Member of the Idaho Senate
- In office 1939–1941

Member of the Idaho House of Representatives
- In office 1921–1929

Personal details
- Born: John Carfield Sanborn September 28, 1885 Chenoa, Illinois
- Died: May 16, 1968 (aged 82) Boise, Idaho
- Resting place: Hagerman Cemetery Hagerman, Idaho
- Party: Republican
- Spouse(s): Jessie Margaret McNabb Sanborn (1887–1955) (m. 1912–1955, her death)
- Parent(s): Orville D. Sanborn Frances (Carfield) Sanborn
- Alma mater: Oberlin College, 1908 Columbia Law School, 1912
- Profession: Agriculture

= John C. Sanborn =

American politician

John Carfield Sanborn (September 28, 1885 – May 16, 1968), Idaho) was a congressman from southern Idaho. Sanborn served as a Republican in the House for two terms, from 1947 to 1951.

Born in Chenoa, Illinois, Sanborn was the son of Orville D. Sanborn and Frances (Carfield) Sanborn. He graduated from Oberlin College in Ohio in 1908 and the Columbia Law School in New York City in 1912.

Sanborn moved west and engaged in agricultural pursuits in Hagerman, Idaho. He was a trustee of the local school district and served in both houses of the state legislature: House (1921–1929) and Senate (1939–1941). In 1942 he sought the Republican nomination for the United States Senate and received 19% of the primary vote. Two years later he took the nomination for lieutenant governor but lost the election. Following World War II, he ran for the U.S. House in a district whose Republican incumbent contested for the U.S. Senate. Sanborn was elected to the state's 2nd district in 1946 and re-elected in 1948. Opting for the Senate instead of continuing in the House, he was a candidate for it in 1950 and 1956 but was defeated both times in the Republican primary by Herman Welker.
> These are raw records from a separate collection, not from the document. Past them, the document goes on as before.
(** The scalar of a decrypted signature. *)
Definition decrypted_s (sig : AdaptorSignature) (dk : Z) : Z :=
  if py_odd (as_R0 sig) then modn (as_s sig - dk) else modn (as_s sig + dk).
Lemma decrypt_eq sig dk : as_s sig ≠ 0 → dk ≠ 0 → Decrypt sig dk = Ok (px (as_R0 sig), decrypted_s sig dk).
Proof using.
  intros Hs Hd. unfold Decrypt, decrypt, decrypted_s. rewrite !(proj2 (Z.eqb_neq _ _)) by done. cbn [orb].
  destruct (py_odd (as_R0 sig)); cbn [negb]; [|done]. by rewrite modn_add_r.
Qed.
(** The point that verification of the decrypted signature computes. *)
Lemma decrypted_point sig dk t e P : pmul dk G = t →
  (let R := padd (pmul (as_s sig) G) (pmul (- e) P) in
   as_R0 sig = if py_odd (as_R0 sig) then padd t (negatePoint R) else padd t R) →
  padd (pmul (decrypted_s sig dk) G) (pmul (- e) P) = even_point (as_R0 sig).
Proof using claws.
  intros <-. cbn zeta. set (R := padd (pmul (as_s sig) G) (pmul (- e) P)). intros Heq.
  assert (Hadd : ∀ z, padd (pmul (as_s sig + z) G) (pmul (- e) P) = padd R (pmul z G)).
  { intros z. unfold R. by rewrite pmul_add, <- !padd_assoc, (padd_comm (pmul z G)). }
  unfold decrypted_s, even_point. fold (negatePoint (as_R0 sig)). destruct (py_odd (as_R0 sig)); rewrite pmul_modn.
  - change (as_s sig - dk) with (as_s sig + - dk). by rewrite Hadd, <- negate_pmul, Heq, negate_padd, negate_negate, padd_comm.
  - by rewrite Hadd, Heq, padd_comm.
Qed.
Lemma extract_decrypted sig dk : 0 ≤ as_s sig < order → as_s sig ≠ 0 → 0 ≤ dk < order → decrypted_s sig dk ≠ 0 →
  ExtractKey sig (px (as_R0 sig), decrypted_s sig dk) = Ok dk.
Proof using claws.
  intros Hr Hs Hd Hne. unfold ExtractKey, extract, snd.
  assert (Hlt : decrypted_s sig dk < order) by (unfold decrypted_s; destruct (py_odd _); apply modn_range).
  rewrite (proj2 (Z.leb_gt _ _)), !(proj2 (Z.eqb_neq _ _)) by done. cbn [orb]. f_equal. rewrite !modn_add_r. unfold decrypted_s.
  destruct (py_odd (as_R0 sig)); cbn [negb].
  - change (as_s sig + - modn (as_s sig - dk)) with (as_s sig - modn (as_s sig - dk)). rewrite modn_sub_r.
    rewrite <- (modn_id dk) at 2 by done. f_equal. lia.
  - rewrite modn_add_l. rewrite <- (modn_id dk) at 2 by done. f_equal. lia.
Qed.

(** Signing with an even key fails only when the nonce point cancels the encryption key
    or the scalar is zero: its own verification always succeeds. *)
Lemma encSign_total blind d k m t : length m = HashSize_chain → pmul d G ≠ infinity → py_odd (pmul d G) = false → t ≠ infinity →
  modn k ≠ 0 → padd (pmul k G) t ≠ infinity →
  let R0 := padd (pmul k G) t in
  let s := modn (preChallenge (px R0) (SerializePubKey (pmul d G)) m * d + if py_odd R0 then modn (- k) else k) in
  s ≠ 0 → encSign blind d k (pmul d G) m t = Ok (mkAdaptorSig R0 s).
Proof using claws.
  intros Hm HP Hev Ht Hk HR0 R0 s Hs. unfold encSign. rewrite ScalarBaseMultWithBlinding_eq. fold R0.
  rewrite (bool_decide_eq_false_2 (R0 = infinity)) by done. fold s. unfold newAdaptorSignature.
  rewrite (bool_decide_eq_false_2 (R0 = infinity)) by done. cbn [wrapf mbind outcome_bind].
  assert (Hv : encVerify (mkAdaptorSig R0 s) m (SerializePubKey (pmul d G)) t = Ok tt); [|by rewrite Hv].
  apply encVerify_spec. cbn [as_R0 as_s]. split; [done|]. split; [apply be_bytes_length|]. split_and!; [done..|].
  exists (pmul d G). split; [by apply ParsePubKey_complete|]. cbn zeta.
  set (e := preChallenge _ _ _) in *.
  assert (HR : padd (pmul s G) (pmul (- e) (pmul d G)) = pmul (if py_odd R0 then - k else k) G).
  { unfold s. rewrite pmul_modn, <- pmul_mul, <- pmul_add. replace (e * d + _ + - e * d) with (if py_odd R0 then modn (- k) else k) by lia.
    destruct (py_odd R0); [apply pmul_modn|done]. }
  rewrite HR. split.
  - destruct (py_odd R0); [rewrite <- negate_pmul; intros ?%negate_infinity|]; by apply (pmul_G_finite k Hk).
  - unfold R0 at 1. destruct (py_odd R0); [rewrite negate_pmul, Z.opp_involutive|]; apply padd_comm.
Qed.

(** Serialization. *)
Lemma NewAdaptorSignature_Marshal {CL : CompressedLaws CP} a : as_R0 a ≠ infinity → 0 ≤ as_s a < order → order ≤ 2 ^ 256 →
  NewAdaptorSignatureFromBytes (AdaptorSignature_Marshal a) = Ok a.
Proof using.
  intros HR Hs Ho. unfold NewAdaptorSignatureFromBytes, AdaptorSignature_Marshal.
  assert (Hlc : length (compress (as_R0 a)) = 33%nat) by (unfold compress; cbn [length]; by rewrite be_bytes_length).
  assert (Hl : length (compress (as_R0 a) ++ be_bytes 32 (as_s a)) = 65%nat) by (by rewrite length_app, Hlc, be_bytes_length).
  rewrite Hl. cbn [Nat.eqb mbind outcome_bind AdaptorSignatureSizeOldFormat AdaptorSignatureSize JacobianPointSize ModNScalarSize Nat.add].
  rewrite take_app_length', drop_app_length' by done. rewrite ParseJacobian_compress by done.
  rewrite take_ge by (by rewrite be_bytes_length). rewrite be_value_be_bytes.
  change (256 ^ Z.of_nat 32) with (2 ^ 256). rewrite Z.mod_small by lia.
  rewrite (proj2 (Z.leb_gt _ _)) by lia. unfold newAdaptorSignature. rewrite bool_decide_eq_false_2 by done. by destruct a.
Qed.

Context {SV : SchnorrVerification}.

(** A signature that verifies under an encryption key decrypts to one that verifies under
    the signer's key. *)
Lemma decrypt_verifies blind sk dk ek pk m sig :
  NewDecryptionKeyFromBTCSK blind sk = Ok dk → NewEncryptionKeyFromBTCPK (pmul sk G) = Ok ek → EncVerify sig pk ek m = Ok tt →
  be_value (TaggedHash (be_bytes 32 (px (as_R0 sig)) ++ SerializePubKey pk ++ m)) < order →
  as_s sig ≠ 0 ∧ as_R0 sig ≠ infinity ∧ Decrypt sig dk = Ok (px (as_R0 sig), decrypted_s sig dk) ∧
  SchnorrVerify m (SerializePubKey pk) (px (as_R0 sig), decrypted_s sig dk) = true.
Proof using claws SV.
  intros Hdk Hek Hv Hch. destruct (keys_match _ _ _ _ Hdk Hek) as [HT Hfin].
  apply encVerify_spec in Hv as (_ & _ & Hs & HR0 & _ & P & HP & HR & Heq).
  assert (Hd : dk ≠ 0) by (intros ->; apply Hfin; by rewrite <- HT, pmul_0).
  split_and!; [done|done|by apply decrypt_eq|].
  assert (He : preChallenge (px (as_R0 sig)) (SerializePubKey pk) m = be_value (TaggedHash (be_bytes 32 (px (as_R0 sig)) ++ SerializePubKey pk ++ m)))
    by (apply modn_id; split; [apply be_value_nonneg|done]).
  rewrite He in Heq. destruct (even_point_spec (as_R0 sig) HR0) as (H1 & H2 & H3).
  pose proof (decrypted_point _ _ _ _ _ HT Heq) as HS.
  eapply SchnorrVerify_spec; [exact HP|exact Hch|unfold decrypted_s; destruct (py_odd _); apply modn_range|..]; by rewrite HS.
Qed.

(** C9: adaptor signatures do what the slashing of a staker relies on. A signature
    verified under the encryption key of a finality provider is decrypted with the
    provider's secret key to a BIP-340 signature that verifies under the covenant
    member's key, for either parity of the nonce point, and comparing the two gives the
    provider's decryption key back unless the decrypted s happens to be 0, which
    [ExtractKey] refuses. The challenge must be a scalar, as BIP-340 demands. *)
Theorem adaptor_scheme_correct blind sk dk ek pk m sig :
  NewDecryptionKeyFromBTCSK blind sk = Ok dk → NewEncryptionKeyFromBTCPK (pmul sk G) = Ok ek → 0 ≤ dk < order →
  0 ≤ as_s sig < order → EncVerify sig pk ek m = Ok tt →
  be_value (TaggedHash (be_bytes 32 (px (as_R0 sig)) ++ SerializePubKey pk ++ m)) < order →
  ∃ s, Decrypt sig dk = Ok (px (as_R0 sig), s) ∧ SchnorrVerify m (SerializePubKey pk) (px (as_R0 sig), s) = true ∧
    (s ≠ 0 → ExtractKey sig (px (as_R0 sig), s) = Ok dk).
Proof using claws SV.
  intros Hdk Hek Hdr Hsr Hv Hch. destruct (decrypt_verifies _ _ _ _ _ _ _ Hdk Hek Hv Hch) as (Hs & _ & Hd & HV).
  exists (decrypted_s sig dk). split_and!; [done|done|by apply extract_decrypted].
Qed.

End correctness.

(** ** An example *)

Module AdaptorExample.

#[local] Existing Instance toy_curve.
#[local] Existing Instance toy_laws.

Definition schnorr_ok (hash key : bytes) (sig : Z * Z) : bool :=
  match ParsePubKey key with
  | None => false
  | Some P =>
    let e := be_value (TaggedHash (be_bytes 32 sig.1 ++ key ++ hash)) in
    let R := padd (pmul sig.2 G) (pmul (- e) P) in
    negb (bool_decide (R = infinity)) && negb (py_odd R) && (px R =? sig.1)
  end.
#[local] Instance toy_schnorr : SchnorrVerification.
Proof.
  refine {| SchnorrVerify := schnorr_ok |}. intros hash key r s P HP _ _ R HR Hodd Hx. unfold schnorr_ok. rewrite HP.
  cbn [fst snd]. fold R. rewrite bool_decide_eq_false_2, Hodd, Hx, Z.eqb_refl by done. done.
Defined.
#[local] Instance toy_compressed : CompressedPoints :=
  {| ParseJacobian b := match b with
       | [] => None
       | p :: x => (λ P, if bool_decide (p = PubKeyFormatOdd) then negatePoint P else P) <$> ParsePubKey x
       end;
     TaggedHashWith _ b := TaggedHash b |}.

Definition msg : bytes := replicate 32 x05.
Definition sig1 : AdaptorSignature := get_ok (mkAdaptorSig G 0) (EncSignWithAuxData 3 2 2 (pmul 3 G) msg (replicate 32 x00)).

Lemma adaptor_scheme_correct_witness :
  ∃ s, Decrypt sig1 3 = Ok (px (as_R0 sig1), s) ∧ SchnorrVerify msg (SerializePubKey (pmul 2 G)) (px (as_R0 sig1), s) = true ∧
    (s ≠ 0 → ExtractKey sig1 (px (as_R0 sig1), s) = Ok 3).
Proof.
  apply (adaptor_scheme_correct 5 3 3 (pmul 3 G) (pmul 2 G) msg sig1); vm_compute; first [reflexivity|split; [discriminate|reflexivity]].
Defined.

End AdaptorExample.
He also entered the 1954 gubernatorial primary, won by Robert Smylie. At age 76, he ran for the 2nd district seat again in 1962, but lost a runoff in the GOP primary to Orval Hansen. His persistent candidacies may have been due to his concern about communist threats, both external and internal.
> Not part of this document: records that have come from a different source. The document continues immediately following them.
(* ===== verification/FinalityGenesis.v ===== *)
(** * x/finality: genesis

    Validation, import and export of the module's state (types/genesis.go,
    keeper/genesis.go, genesis.go). Importing what was exported restores every
    store, when validation lets it through; but validation refuses the export of
    every chain in which a provider has power at two heights that agree modulo
    256. *)

From S2P Require Import Prelude Bytes Store BbnTypes FinalityTypes PowerTable FinalityStore Liveness PubRand.

(** ** Records

    [None] is a nil pointer. *)
Record VoteSig := mkVoteSig { vs_BlockHeight : Z; vs_FpBtcPk : option bytes; vs_FinalitySig : option bytes }.
Record PublicRandomness := mkPublicRandomness { pr_BlockHeight : Z; pr_FpBtcPk : option bytes; pr_PubRand : option bytes }.
Record PubRandCommitWithPK := mkCommitWithPK { cp_FpBtcPk : option bytes; cp_PubRandCommit : option PubRandCommit }.
Record SigningInfo := mkGenSigningInfo { gsi_FpBtcPk : option bytes; gsi_FpSigningInfo : FinalityProviderSigningInfo }.
Record FinalityProviderMissedBlocks := mkFpMissed { mb_FpBtcPk : option bytes; mb_MissedBlocks : list (Z * bool) }.
Record VotingPowerFP := mkVotingPowerFP { vp_BlockHeight : Z; vp_FpBtcPk : option bytes; vp_VotingPower : Z }.
Record FinalityGenesis := mkFinalityGenesis {
  fg_Params : FinalityParams;
  fg_IndexedBlocks : list IndexedBlock;
  fg_Evidences : list Evidence;
  fg_VoteSigs : list VoteSig;
  fg_PublicRandomness : list PublicRandomness;
  fg_PubRandCommit : list PubRandCommitWithPK;
  fg_SigningInfos : list SigningInfo;
  fg_MissedBlocks : list FinalityProviderMissedBlocks;
  fg_VotingPowers : list VotingPowerFP;
  fg_VpDstCache : list (Z * option VotingPowerDistCache);
  fg_NextHeightToFinalize : Z;
  fg_NextHeightToReward : Z;
  fg_PubRandCommitIndexes : list (bytes * list Z)
}.
Definition DefaultFinalityGenesis : FinalityGenesis :=
  mkFinalityGenesis DefaultFinalityParams [] [] [] [] [] [] [] [] [] 0 0 [].
Lemma UpdatePowerDist_updates ctx c c' last cur :
  update_ready ctx c last cur → UpdatePowerDist ctx c = Ok c' →
  (∃ dc, power_updated ctx c c' last cur dc) ∧
  sats_suffice (stk c) (prev_dist ctx c) (GetAllPowerDistUpdateEvents (stk c) last cur).
Proof using.
  intros [Hl Hc Hk Hd Hb1 Hb2 Hmax Hfresh] H. unfold UpdatePowerDist in H. cbv zeta in H.
  rewrite Hc, Hl in H. cbn [mbind outcome_bind] in H. unfold prev_dist in Hd, Hb2.
  set (dc0 := default NewVotingPowerDistCache _) in *. apply bind_Ok in H as ([dc1 ps] & Hproc & H).
  apply ProcessAll_distribution in Hproc as (Hwf1 & Hpos1 & Hsats1 & Hjail1 & Hsuff); [|done..]. split; [|exact Hsuff].
  pose proof (emit_same (fin c) (ps_Emitted ps)) as Hem. set (f1 := foldl emit (fin c) (ps_Emitted ps)) in *.
  assert (signingInfos f1 = signingInfos (fin c)) as Hinf1.
  { unfold f1. clear. generalize (fin c). induction (ps_Emitted ps) as [|ev l IH]; intros f; [done|]. cbn [foldl]. by rewrite IH. }
  cbn [set_fin fin env stk] in H.
  destruct (RecordVotingPowerAndCache ctx (GetLastFinalizedEpoch (env c)) f1 dc1) as [f2 dc2] eqn:Erec.
  apply RecordVotingPowerAndCache_spec in Erec as (R1 & R2 & R3 & R4 & R8 & R9 & R5 & R6 & R7);
    [|done|by rewrite (ss_params _ _ Hem)].
  apply bind_Ok in H as ([c3 ps3] & Hh & H). rewrite must_Ok in Hh. apply hooks_frame in Hh as [Ef3 Es3].
  simpl in Ef3, Es3. apply bind_Ok in H as (c4 & Hfp & H). pose proof (HandleFPStateUpdates_infos _ _ _ _ _ _ _ Hfp) as Hinf.
  apply HandleFPStateUpdates_frame in Hfp as [Hst4 Es4]. rewrite Ef3 in Hst4, Hinf. injection H as <-. exists dc2.
  assert (∀ h pk, power_entry (fin c4) h pk =
     if decide (h = CtxHeight ctx ∧ pk ∈ di_BtcPk <$> activeFps dc2)
     then Some (satsIn (activeFps dc2) pk) else power_entry (fin c) h pk) as Hpow.
  { intros h pk. unfold power_entry. rewrite (ss_power _ _ Hst4). fold (power_entry f2 h pk). rewrite R6.
    unfold power_entry. by rewrite (ss_power _ _ Hem). }
  destruct (clear_fold (stk c4) (seqZ last (cur - last + 1))) as [Hcl1 Hcl2]. rewrite Es4, Es3 in *.
  constructor; simpl.
  - apply (dist_wf_perm _ _ R1). by apply labelled_wf.
  - rewrite R1. by apply Forall_fmap.
  - intros pk. rewrite (satsIn_perm _ _ pk R1), labelled_sats. apply Hsats1.
  - rewrite R1. eapply Forall_impl; [apply (labelled_flags _ _ _ _ (jailed_after ctx c last cur)); exact Hjail1|].
    intros fp [? ->]. split; [done|]. by apply HasTimestampedPubRand_same.
  - apply Forall_forall. intros fp Hin. rewrite Forall_forall in R2. destruct (R2 fp Hin) as [Hz _].
    split; [by rewrite R1; apply R5|]. apply R5 in Hin. apply list_elem_of_fmap in Hin as (fp0 & -> & _).
    unfold shouldBeZeroed in Hz. simpl in *. rewrite (HasTimestampedPubRand_same _ _ _ _ _ Hem) in Hz.
    apply orb_false_iff in Hz as [[Hj Ht]%orb_false_iff _]. apply negb_false_iff in Ht. done.
  - by rewrite <- (ss_params _ _ Hem).
  - by rewrite <- (ss_params _ _ Hem).
  - intros Hsum. apply R9. rewrite R1 in Hsum. by rewrite <- list_fmap_compose in Hsum.
  - intros pk. unfold GetVotingPower. fold (power_entry (fin c4) (CtxHeight ctx) pk). rewrite Hpow, Hfresh.
    case_decide as Hd2; [done|]. simpl. rewrite satsIn_notin; [done|]. intros ?. by apply Hd2.
  - intros h pk Hne. unfold GetVotingPower. fold (power_entry (fin c4) h pk). rewrite Hpow.
    by rewrite decide_False by (by intros [? _]).
  - rewrite (ss_caches _ _ Hst4), R7. simpl. by rewrite (ss_caches _ _ Hem).
  - intros pk. rewrite Hinf. assert (signingInfos f2 = signingInfos (fin c)) as -> by (by rewrite R7). done.
  - destruct Hst4 as [B1 B2 B3 B4 B5 B6 B7 _ B9 B10 B11 B12]. destruct Hem as [A1 A2 A3 A4 A5 A6 A7 _ A9 A10 A11 A12].
    rewrite R7 in *. simpl in *. destruct (fin c4). simpl in *. congruence.
  - intros h. rewrite Hcl1. apply decide_ext. rewrite elem_of_seqZ. lia.
  - by rewrite Hcl2.
Qed.

(** C13: A slashed provider has no voting power. If a provider is slashed in the
    registry and, when it was in the previous distribution, its slashing event
    is among those processed, then after the update it is not in the
    distribution and has no voting power at this height. *)
Theorem slashed_has_no_power ctx c c' last cur pk :
  update_ready ctx c last cur → UpdatePowerDist ctx c = Ok c' →
  fp_slashed (stk c) pk = true →
  (pk ∈ di_BtcPk <$> prev_dist ctx c → SlashedFp pk ∈ GetAllPowerDistUpdateEvents (stk c) last cur) →
  GetVotingPower (fin c') pk (CtxHeight ctx) = 0 ∧
  ∃ dc, vpDistCaches (fin c') !! CtxHeight ctx = Some dc ∧ pk ∉ di_BtcPk <$> dc_FinalityProviders dc.
Proof using.
  intros Hr H Hs Hev. destruct (UpdatePowerDist_updates _ _ _ _ _ Hr H) as [[dc Hpu] _].
  assert (pk ∉ di_BtcPk <$> dc_FinalityProviders dc) as Hni.
  { intros (fp & -> & Hfp)%list_elem_of_fmap. pose proof (pu_sats _ _ _ _ _ _ Hpu (di_BtcPk fp)) as Hsat.
    pose proof (pu_positive _ _ _ _ _ _ Hpu) as Hpos. rewrite Forall_forall in Hpos. specialize (Hpos fp Hfp).
    rewrite satsIn_elem in Hsat by (done || apply (pu_wf _ _ _ _ _ _ Hpu)). unfold sats_after in Hsat.
    rewrite decide_True in Hsat; [lia|].
    destruct (decide (di_BtcPk fp ∈ di_BtcPk <$> prev_dist ctx c)); auto. }
  split; [|exists dc; split; [rewrite (pu_caches _ _ _ _ _ _ Hpu); apply lookup_insert_eq|done]].
  rewrite (pu_power _ _ _ _ _ _ Hpu). apply satsIn_notin. intros (fp & -> & Hfp)%list_elem_of_fmap.
  pose proof (pu_active _ _ _ _ _ _ Hpu) as Ha. rewrite Forall_forall in Ha. destruct (Ha fp Hfp) as [Hin _].
  apply Hni. by apply list_elem_of_fmap_2.
Qed.

(** ** The update does not halt the chain *)

Definition registered (stk : StakingState) (pk : bytes) : Prop :=
  length pk = 32%nat ∧ ∃ fp, finalityProviders stk !! pk = Some fp ∧ is_Some (AccAddressFromBech32 (fp_Addr fp)).

(** The queued delegation events refer to stored delegations under registered
    providers, whose addresses parse and whose quorum can be determined. *)
Definition events_ready (stk : StakingState) (evs : list EventPowerDistUpdate) : Prop :=
  ∀ h st, BtcDelStateUpdate h st ∈ evs →
    ∃ d, GetBTCDelegation stk h = Ok d ∧ is_Some (AccAddressFromBech32 (d_StakerAddr d)) ∧
      (∃ q, delHasQuorum stk d = Ok q) ∧ Forall (registered stk) (d_FpBtcPkList d).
A Methodist, Sanborn was the last non-Mormon to represent Idaho's 2nd district in Congress. The successor to his open seat, Republican Hamer H. Budge, was the first Mormon to represent Idaho in either house of Congress. For 35 consecutive elections, 1950 through 2024, the 2nd district winner has been a member of the Church of Jesus Christ of Latter-day Saints.

U.S. House elections (Idaho's 2nd district): Results 1946–1948
| Year |  | Democrat | Votes | Pct |  | Republican | Votes | Pct |  | 3rd Party | Party | Votes | Pct |  |
| 1946 |  | Pete Leguiniche | 41,231 | 39.3% |  | John Sanborn | 63,692 | 60.7% |
| 1948 |  | Asael Lyman | 59,006 | 48.5% |  | John Sanborn (inc.) | 61,690 | 50.7% |  | C.W. "Babe" Dill | Progressive | 954 | 0.8% |  |

Sanborn died in Boise in 1968 at age 82 and was buried in Hagerman.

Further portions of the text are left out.